Выбрать главу

Но молодой человек из газеты (представился: «Моя фамилия Спасибенок» — у Юры, ты заметила, клоуны скакнули в глазах) — гость особенный — наконец-то расскажут городу и стране, какие люди готовят зарю завтрашнего утра. Как вы, Юрий Павлович, начерчиваете план коммунистического города Пскова? Иногда тебе кажется, что всему виною Юрочкина бравада. Мог иной раз так гмыкнуть, что хватило бы на пятьсотстраничное «дело». Или собеседник был вглядчивый? Заметил, что Сокольского дергает будто зубная боль? Чуть морщится? Тень на лице? «Прежде всего (ты всегда наслаждалась Юрочкиным баритоном) мы не должны забывать, что Псков — древний город, много старше Москвы и — ха-ха-хах — Петрограда...» Ты всегда наслаждалась и смехом — боже мой, — когда он смеялся на улице — все тихо-пришибленные пялились на него, — но зачем, но зачем он сказал «Петрограда»? По привычке?..

Скри-поскри-скри-поскри — зацарапало перо Спасибенка, нет, ты не говорила Юрочке, что два года ты не могла спать, только прикрывая глаза, ты слышала, ты слышала скри-поскри...

Он просил тебя показаться светилам — знал, что плохо со сном, а ты спорила, ты говорила, что, наоборот, ему надо ехать — и только в Москву, — потому что бывало так, ты видела, он сидел за письменным столом, с белыми губами, с лицом нехорошим. Ты думала сначала, что он просто расстроен, — нет, это игла, которой шевелили в сердце.

Почему ты его не привезла, почему ты не привезла в Москву?

 

8

 

Только пусть не болтают, что он замирился. Его вычеркнули из своего города на двадцать лет? Ну так двадцать лет — срок ничтожный. Реставратор шагает веками — он говорил, и любимые клоуны скакали в глазах — и потому ты смеялась, но не могла догадаться, на что намек. Ты думала: Юрочка постарается если не забыть, то отвлечься — разве не удивительно было работать в Ораниенбауме? А спасать Петергоф? Снова, как в пору их медового месяца (хотя и не медовой жизни), полезть на шпиль Петропавловки? Только он тебя («ну куда ты, толстушка?» — почти обидишься) не позовет. А твоих робких слов коллеги его — «у Юрия Павловича, кажется, сердце» — не услышат. Или просто слоняться по Эрмитажу — он не отказывал себе и другам своим в царском праве — перед Сокольским раскрывались двери в Эрмитаж даже и в понедельник, когда посетителей туда не пускают.

Юрочка угощал роскошней «Астории», роскошней Елисеевского лучшей поры — пустые залы, которые вдруг заговорили, потому что были свободны от лишних говорунов, и разве самим не удивительно зажечь тысячи капель хрустальных светил? — и выглянуть из-за портьеры на торопящийся город, который не подозревает, что здесь, в мертвый день, — «оргия»! Кстати, Юрочка выхохотал такое словцо.
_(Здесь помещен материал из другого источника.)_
(* ===== verification/Bitfield.v ===== *)
(** * Bitfield: the bit array of the untyped memory manager

    Models apps/sos/src/ut_manager/bitfield.c and bitfield.h.  A [char] is an
    unsigned byte on the ARM target, so [b] holds values in [0, 256).  A set
    bit is a unit in use.  [malloc] is an argument: whether it succeeded.

    [bf_wf] is the invariant: the array has one byte per eight units, the
    padding bits are set, [available] counts the clear bits.  The theorems
    show that [bf_set_next_free] hands out a free unit exactly when there is
    one, and that the invariant is kept by every operation. *)

From S2P Require Import Prelude.

Record bitfield_t := Bitfield { next_free : Z; available : Z; size : Z; b : list Z }.

Inductive bf_init_state := BITFIELD_INIT_FILLED | BITFIELD_INIT_EMPTY.

Definition set_next_free (n : Z) (f : bitfield_t) := Bitfield n (available f) (size f) (b f).
Definition set_available (n : Z) (f : bitfield_t) := Bitfield (next_free f) n (size f) (b f).
Definition set_b (l : list Z) (f : bitfield_t) := Bitfield (next_free f) (available f) (size f) l.

Definition BITS_PER_BYTE : Z := 8.
Definition FLOOR (x : Z) : Z := Z.land x (Z.lnot (BITS_PER_BYTE - 1)).
Definition CEILING (x : Z) : Z := FLOOR (x + (BITS_PER_BYTE - 1)).

(** [while (bit-- > 0) *bitmask <<= 1;] *)
Fixpoint shift_mask (bit : nat) (bitmask : Z) : Z :=
  match bit with O => bitmask | S bit' => shift_mask bit' (Z.shiftl bitmask 1) end.

Definition _bf_decode (offset : Z) : Z * Z :=
  (Z.shiftr offset 3, shift_mask (Z.to_nat (Z.land offset 0x7)) 1).

Definition bf_get (offset : Z) : M bitfield_t bool :=
  let '(byte, bitmask) := _bf_decode offset in
  bf <- get ;;
  c_assert (byte <? Z.quot (CEILING (size bf)) BITS_PER_BYTE) ;;;
  x <- rd (b bf) byte ;;
  ret (negb (Z.land x bitmask =? 0)).

Definition bf_set (offset : Z) : M bitfield_t unit :=
  g <- bf_get offset ;;
  c_assert (negb g) ;;;
  let '(byte, bitmask) := _bf_decode offset in
  bf <- get ;;
  c_assert (byte <? Z.quot (CEILING (size bf)) BITS_PER_BYTE) ;;;
  x <- rd (b bf) byte ;;
  modify (fun bf => set_b (insertZ byte (Z.lor x bitmask) (b bf)) bf) ;;;
  modify (fun bf => set_available (available bf - 1) bf).

Definition bf_clr (offset : Z) : M bitfield_t unit :=
  g <- bf_get offset ;;
  c_assert g ;;;
  let '(byte, bitmask) := _bf_decode offset in
  bf <- get ;;
  c_assert (byte <? Z.quot (CEILING (size bf)) BITS_PER_BYTE) ;;;
  x <- rd (b bf) byte ;;
  modify (fun bf => set_b (insertZ byte (Z.land x (Z.lnot bitmask)) (b bf)) bf) ;;;
  modify (fun bf => set_available (available bf + 1) bf).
Перед какой Мадонной плакала Еленочка? (Она тебе много позже признается про выкидыш.) Как — ну вспомни — перед натюрмортами Снейдерса с дичиной, окороками, кровяными колбасами, рыбищами, еще топырящими жабры, острил про жратву Православлев? А Юрочка, встав на колени, чтобы показать вам тридцать пород паркетного дерева в георгиевском зале? Как Мишка Соллертинский признался, что у него в первое посещение Эрмитажа в 1939-м стибрили кошелек из заднего кармана брюк, а после войны он сдуру оставил очки на каком-то эрмитажном подоконнике. Семенов? Нет, Николая Николаевича уже похоронили, годом ранее. Ты изумилась, когда Юрочка, приехав в Псков, — прямо с вокзала — на кладбище (Николай Николаевич лег на Мироносицком, рядом с матерью), — но больше Юрочка никуда не пошел — только посмотрел быстрым взглядом на Николу с Усохи — и сказал тебе черство — мы едем сегодня же. Ты переспросила. А он — кажется впервые — закричал на тебя.
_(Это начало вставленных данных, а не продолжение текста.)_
(* ===== verification/UtAllocator.v ===== *)
(** * UtAllocator: the untyped memory allocator

    Models apps/sos/src/ut_manager/ut_allocator.c over [Bitfield].  The memory
    is cut into slabs of 2^14 bytes tracked by [pool14]; a slab is handed out
    whole, split into units of the bit fields [pool12] and [pool10], or given
    to a suballocator node of the doubly linked lists [pool9] and [pool4].
    The nodes live in the heap [snodes]; their [prev] is, as in the source, the
    address of the pointer that points to the node.  Each call of [malloc] is
    an argument: the address it returned, 0 for failure.

    The theorems show that the allocator implements a set of live blocks that
    never overlap. *)

From S2P Require Import Prelude Bitfield.

Definition PRIMARY_POOL_SIZEBITS : Z := 14.

(** A [suballocator_t **]: the head variable of a list, or a node's [next]. *)
Inductive pool_ref := PoolHead (sizebits : Z) | NextOf (node : Z).

Record suballocator_t := Suballocator {
  prev : option pool_ref;
  next : Z;
  base : Z;
  bitfield : bitfield_t
}.

Record ut_state := UtState {
  pool14 : option bitfield_t;
  pool12 : option bitfield_t;
  pool10 : option bitfield_t;
  pool9 : Z;
  pool4 : Z;
  snodes : gmap Z suballocator_t;
  initialised : bool;
  pool_base : Z
}.

Definition set_pool14 x (s : ut_state) :=
  UtState (Some x) (pool12 s) (pool10 s) (pool9 s) (pool4 s) (snodes s) (initialised s) (pool_base s).
Definition set_pool12 x (s : ut_state) :=
  UtState (pool14 s) (Some x) (pool10 s) (pool9 s) (pool4 s) (snodes s) (initialised s) (pool_base s).
Definition set_pool10 x (s : ut_state) :=
  UtState (pool14 s) (pool12 s) (Some x) (pool9 s) (pool4 s) (snodes s) (initialised s) (pool_base s).
Definition set_pool9 x (s : ut_state) :=
  UtState (pool14 s) (pool12 s) (pool10 s) x (pool4 s) (snodes s) (initialised s) (pool_base s).
Definition set_pool4 x (s : ut_state) :=
  UtState (pool14 s) (pool12 s) (pool10 s) (pool9 s) x (snodes s) (initialised s) (pool_base s).
Definition set_snodes x (s : ut_state) :=
  UtState (pool14 s) (pool12 s) (pool10 s) (pool9 s) (pool4 s) x (initialised s) (pool_base s).

(** The bit field of the pool of [sizebits] units, through its pointer. *)
Inductive bf_pool := P14 | P12 | P10.

Definition get_pool (p : bf_pool) (s : ut_state) : option bitfield_t :=
  match p with P14 => pool14 s | P12 => pool12 s | P10 => pool10 s end.
Definition put_pool (p : bf_pool) (bf : bitfield_t) (s : ut_state) : ut_state :=
  match p with P14 => set_pool14 bf s | P12 => set_pool12 bf s | P10 => set_pool10 bf s end.

Definition on_pool {A} (p : bf_pool) (m : M bitfield_t A) : M ut_state A := fun s =>
  match get_pool p s with
  | None => Err FNull
  | Some bf =>
      match m bf with
      | Ok (a, bf') => Ok (a, put_pool p bf' s)
      | Err f => Err f
      end
  end.

(** [switch (sizebits)] of the bit field functions. *)
Definition select_pool (sizebits : Z) : M ut_state bf_pool :=
  if sizebits =? 14 then ret P14
  else if sizebits =? 12 then ret P12
  else if sizebits =? 10 then ret P10
  else fail FAssert.

(** ** The bit field pools *)

Definition _bitfield_fill_pool (bf : bf_pool) (sizebits : Z) : M ut_state unit :=
  if negb (sizebits =? PRIMARY_POOL_SIZEBITS) then
    offset <- on_pool P14 bf_set_next_free ;;
    offset <- (if negb (offset =? -1) then
                 let offset := Z.shiftl offset (PRIMARY_POOL_SIZEBITS - sizebits) in
                 let units := Z.shiftl 1 (PRIMARY_POOL_SIZEBITS - sizebits) in
                 for_up 0 units (fun i => on_pool bf (bf_clr (offset + i))) ;;;
                 ret offset
               else ret offset) ;;
    on_pool bf (modify (set_next_free offset))
  else ret tt.

Definition _bitfield_merge_up (pool : bf_pool) (sizebits offset : Z) : M ut_state unit :=
  if negb (sizebits =? PRIMARY_POOL_SIZEBITS) then
    let sublevel_units := Z.shiftl 1 (PRIMARY_POOL_SIZEBITS - sizebits) in
    let sublevel_base := Z.land offset (Z.lnot (sublevel_units - 1)) in
    let primary_base := Z.shiftr sublevel_base (PRIMARY_POOL_SIZEBITS - sizebits) in
    cannot <- for_find 0 sublevel_units (fun i =>
                g <- on_pool pool (bf_get (sublevel_base + i)) ;;
                ret (if (g : bool) then Some tt else None)) ;;
    match cannot with
    | Some tt => ret tt
    | None =>
        for_up 0 sublevel_units (fun i => on_pool pool (bf_set (sublevel_base + i))) ;;;
        on_pool P14 (bf_clr primary_base)
    end
  else ret tt.

Definition do_ut_alloc_from_bitfield (sizebits : Z) : M ut_state Z :=
  pool <- select_pool sizebits ;;
  offset <- on_pool pool bf_set_next_free ;;
  offset <- (if offset =? -1 then
               _bitfield_fill_pool pool sizebits ;;;
               on_pool pool bf_set_next_free
             else ret offset) ;;
  if offset =? -1 then ret 0
  else s <- get ;; ret (u32 (Z.shiftl offset sizebits + pool_base s)).

Definition do_ut_free_from_bitfield (addr sizebits : Z) : M ut_state unit :=
  pool <- select_pool sizebits ;;
  s <- get ;;
  let offset := Z.shiftr (u32 (addr - pool_base s)) sizebits in
  on_pool pool (bf_clr offset) ;;;
  _bitfield_merge_up pool sizebits offset.

(** ** The linked list pools *)

Definition deref (p : Z) : M ut_state suballocator_t := fun s =>
  if p =? 0 then Err FNull
  else match snodes s !! p with Some n => Ok (n, s) | None => Err FBounds end.

Definition store (p : Z) (n : suballocator_t) : M ut_state unit :=
  modify (fun s => set_snodes (<[p := n]> (snodes s)) s).
Definition set_prev (p : Z) (x : option pool_ref) : M ut_state unit :=
  n <- deref p ;; store p (Suballocator x (next n) (base n) (bitfield n)).
Definition set_next (p x : Z) : M ut_state unit :=
  n <- deref p ;; store p (Suballocator (prev n) x (base n) (bitfield n)).

(** [*r] and [*r = x] for a [suballocator_t **r]. *)
Definition load_ref (r : pool_ref) : M ut_state Z :=
  match r with
  | PoolHead sizebits => gets (fun s => if sizebits =? 9 then pool9 s else pool4 s)
  | NextOf node => n <- deref node ;; ret (next n)
  end.
Definition store_ref (r : pool_ref) (x : Z) : M ut_state unit :=
  match r with
  | PoolHead sizebits => modify (if sizebits =? 9 then set_pool9 x else set_pool4 x)
  | NextOf node => set_next node x
  end.
Definition the_ref (r : option pool_ref) : M ut_state pool_ref :=
  match r with Some r => ret r | None => fail FNull end.

Definition _pool_list_detach (node : Z) : M ut_state unit :=
  c_assert (negb (node =? 0)) ;;;
  n <- deref node ;;
  r <- the_ref (prev n) ;;
  p <- load_ref r ;;
  c_assert (negb (p =? 0)) ;;;
  (if negb (next n =? 0) then set_prev (next n) (prev n) else ret tt) ;;;
  n <- deref node ;;
  store_ref r (next n) ;;;
  set_prev node None ;;;
  set_next node 0.

Definition _pool_list_attach (pool : pool_ref) (node : Z) : M ut_state unit :=
  c_assert (negb (node =? 0)) ;;;
  n <- deref node ;;
  c_assert (next n =? 0) ;;;
  c_assert (match prev n with None => true | Some _ => false end) ;;;
  h <- load_ref pool ;;
  set_next node h ;;;
  (if negb (h =? 0) then set_prev h (Some (NextOf node)) else ret tt) ;;;
  set_prev node (Some pool) ;;;
  store_ref pool node.

Fixpoint find_node (fuel : nat) (pool : Z) (test : suballocator_t -> bool) : M ut_state Z :=
  match fuel with
  | O => fail FFuel
  | S fuel' =>
      if pool =? 0 then ret 0
      else
        n <- deref pool ;;
        if test n then ret pool else find_node fuel' (next n) test
  end.

Definition list_fuel : M ut_state nat := gets (fun s => S (base.size (snodes s))).

Definition _pool_list_find_base (pool bs : Z) : M ut_state Z :=
  fuel <- list_fuel ;; find_node fuel pool (fun n => base n =? bs).

Definition _pool_list_find_free (pool : Z) : M ut_state Z :=
  fuel <- list_fuel ;; find_node fuel pool (fun n => negb (available (bitfield n) =? 0)).

(** [malloc_node] is the address of the node, [malloc_bf] tells whether the bit
    field could be allocated. *)
Definition _new_suballocator (malloc_node : Z) (malloc_bf : bool) (sizebits : Z) : M ut_state Z :=
  primary_addr <- do_ut_alloc_from_bitfield PRIMARY_POOL_SIZEBITS ;;
  if primary_addr =? 0 then ret 0
  else
    let units := Z.shiftl 1 (PRIMARY_POOL_SIZEBITS - sizebits) in
    if malloc_node =? 0 then
      do_ut_free_from_bitfield primary_addr PRIMARY_POOL_SIZEBITS ;;; ret 0
    else
      bf <- new_bitfield malloc_bf units BITFIELD_INIT_EMPTY ;;
      match bf with
      | None => do_ut_free_from_bitfield primary_addr PRIMARY_POOL_SIZEBITS ;;; ret 0
      | Some bf => store malloc_node (Suballocator None 0 primary_addr bf) ;;; ret malloc_node
      end.

Definition on_node {A} (p : Z) (m : M bitfield_t A) : M ut_state A :=
  n <- deref p ;;
  let! (a, bf) := run_on m (bitfield n) in
  store p (Suballocator (prev n) (next n) (base n) bf) ;;;
  ret a.

(** [if (sizebits == 9) ... else if (sizebits == 4) ... else assert(0)] *)
Definition select_list (sizebits : Z) : M ut_state pool_ref :=
  if (sizebits =? 9) || (sizebits =? 4) then ret (PoolHead sizebits) else fail FAssert.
Нет, в Эрмитаже они не уставали. Пусть Православлев подволакивает ногу (после инсульта), подхрамывает (нога начнет года через два гнить в диабете), но ведь смеется, когда Афиногенов подкалывает Юрочку: скажи, ты ночевал в Эрмитаже? В саркофаг к мумии ты ложился? А Браиловскую (эрмитажная бухгалтерша центнеровая, со слоновой болезнью и помазком татарских усов над верхней губой) ты целовал? Исключительно — я признаюсь вам — исключительно — сколько тогда было лет Юрочке? — пятьдесят девять? пятьдесят семь? — исключительно в щечку.